Few brands have been household names as long as Western Union. Launched in 1851 as the New York & Mississippi Valley Printing Telegraph Company (the company changed its name to Western Union in 1856), the brand boasts an impressive list of “firsts”: the first transcontinental telegraph, first trans-Atlantic cable, the historic telegram that confirmed the Wright brothers’ first flight, and the world’s first commercial beam radio system.

Along the way, the telegraph company transformed into a leader in global payment services. Today Western Union’s portfolio of brands – including Vigo, Orlandi Valuta, Pago Facil, and Western Union Business Solutions payment services – provides consumers and businesses with fast, reliable, and convenient ways to send and receive money around the world.

In 2014, the Western Union Co. completed 255 million consumer-to-consumer transactions worldwide, moving $85 billion between consumers and completing 484 million business payments.

Charriez leads marketing for the company’s largest region – the United States, Canada and Mexico. He sat down with me to talk about the Western Union strategy and the brand’s ability to connect with a diverse audience.

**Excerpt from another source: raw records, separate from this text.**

Lemma sample_genuine :
  genuine (fun _ => ret sample_key) (fun _ => ret (Some sample_type))
    (sample_email StatusSent "User@X.io") sample_type 0 sample_token.
Proof.
  split.
  - exists sample_key. split; vm_compute; reflexivity.
  - repeat split; vm_compute; reflexivity.
  - discriminate.
  - split; [discriminate|done].
Qed.

Lemma one_click_honoured_witness :
  exists s', OneClickOptOut sample_unsubscribe sample_token empty_sys = (Ok tt, s') /\
    honoured s' 7 20 "user@x.io".
Proof.
  apply (one_click_honoured (H1 := sample_codec_laws) (fun _ => fail (ESent ErrNotFound)) (fun _ => ret sample_key)
    (fun _ _ => ret None) (fun _ => ret (Some sample_type)) (fun _ _ _ => ret [])
    (sample_email StatusSent "User@X.io") sample_type 0 sample_token empty_sys sample_genuine).
  - vm_compute. discriminate.
  - reflexivity.
  - reflexivity.
  - discriminate.
Defined.

Lemma OptOutAll_Resubscribe_witness :
  exists s1 s2, OptOutAll sample_unsubscribe sample_token empty_sys = (Ok tt, s1) /\
    suppression_reason s1 7 "user@x.io" = Some "unsubscribe" /\
    (forall ttID, honoured s1 7 ttID "user@x.io") /\
    Resubscribe sample_unsubscribe sample_token s1 = (Ok tt, s2) /\
    forall ws a, suppression_reason s2 ws a = suppression_reason empty_sys ws a.
Proof.
  apply (OptOutAll_Resubscribe (H1 := sample_codec_laws) (fun _ => fail (ESent ErrNotFound)) (fun _ => ret sample_key)
    (fun _ _ => ret None) (fun _ => ret (Some sample_type)) (fun _ _ _ => ret [])
    (sample_email StatusSent "User@X.io") sample_type 0 sample_token empty_sys sample_genuine).
  - vm_compute. discriminate.
  - reflexivity.
  - reflexivity.
  - discriminate.
  - reflexivity.
Defined.

(** The sample token cannot touch another address. *)
Lemma token_scope_witness :
  rows_about 7 20 "other@x.io" (OptOutAll sample_unsubscribe sample_token empty_sys).2
  = rows_about 7 20 "other@x.io" empty_sys.
Proof.
  apply (token_scope (H0 := sample_codec) (H1 := sample_codec_laws) (fun _ => fail (ESent ErrNotFound)) (fun _ => ret sample_key)
    (fun _ _ => ret None) (fun _ => ret (Some sample_type)) (fun _ _ _ => ret []) 7 20 "other@x.io"
    (fun _ => preserves_ret _ _) (fun _ _ => preserves_ret _ _) (fun _ => preserves_ret _ _) sample_token [] _ empty_sys).
  - apply elem_of_cons. right. apply elem_of_cons. left. reflexivity.
  - intros id s0 key s1 now p [= <- _] Hv. revert Hv.
    rewrite (Verify_Generate (H0 := sample_codec_laws)
      (unsubscribe_payload (sample_email StatusSent "User@X.io") sample_type 0) sample_key sample_token now);
      [|vm_compute; reflexivity..].
    case_match; [done|]. intros [= <-]. vm_compute. discriminate.
Defined.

Western Union has an amazing content microsite dedicated to home cooking around the world, a recent collaboration with Marvel Comics, and even a stint on Jimmy Kimmel. How do ideas like this come about?

We do “points-of-passion” studies with the help of an agency, Networked Insights. We bring consumers together and learn about their interests, and then we keep peeling the onion to understand their true passions. We use an index – a numerical indicator – that lets us know how strong these areas of interest are for the general public and for our consumers in particular. When our consumers over-index on a topic (i.e., when their numerical indicators are much higher than that of the general public) then we know we’re on to something that really matters to an audience we want to reach. For example, when we did research on how to better reach families with small children, we saw that they over-indexed on family movies. That’s how we came up with the idea for Rio 2.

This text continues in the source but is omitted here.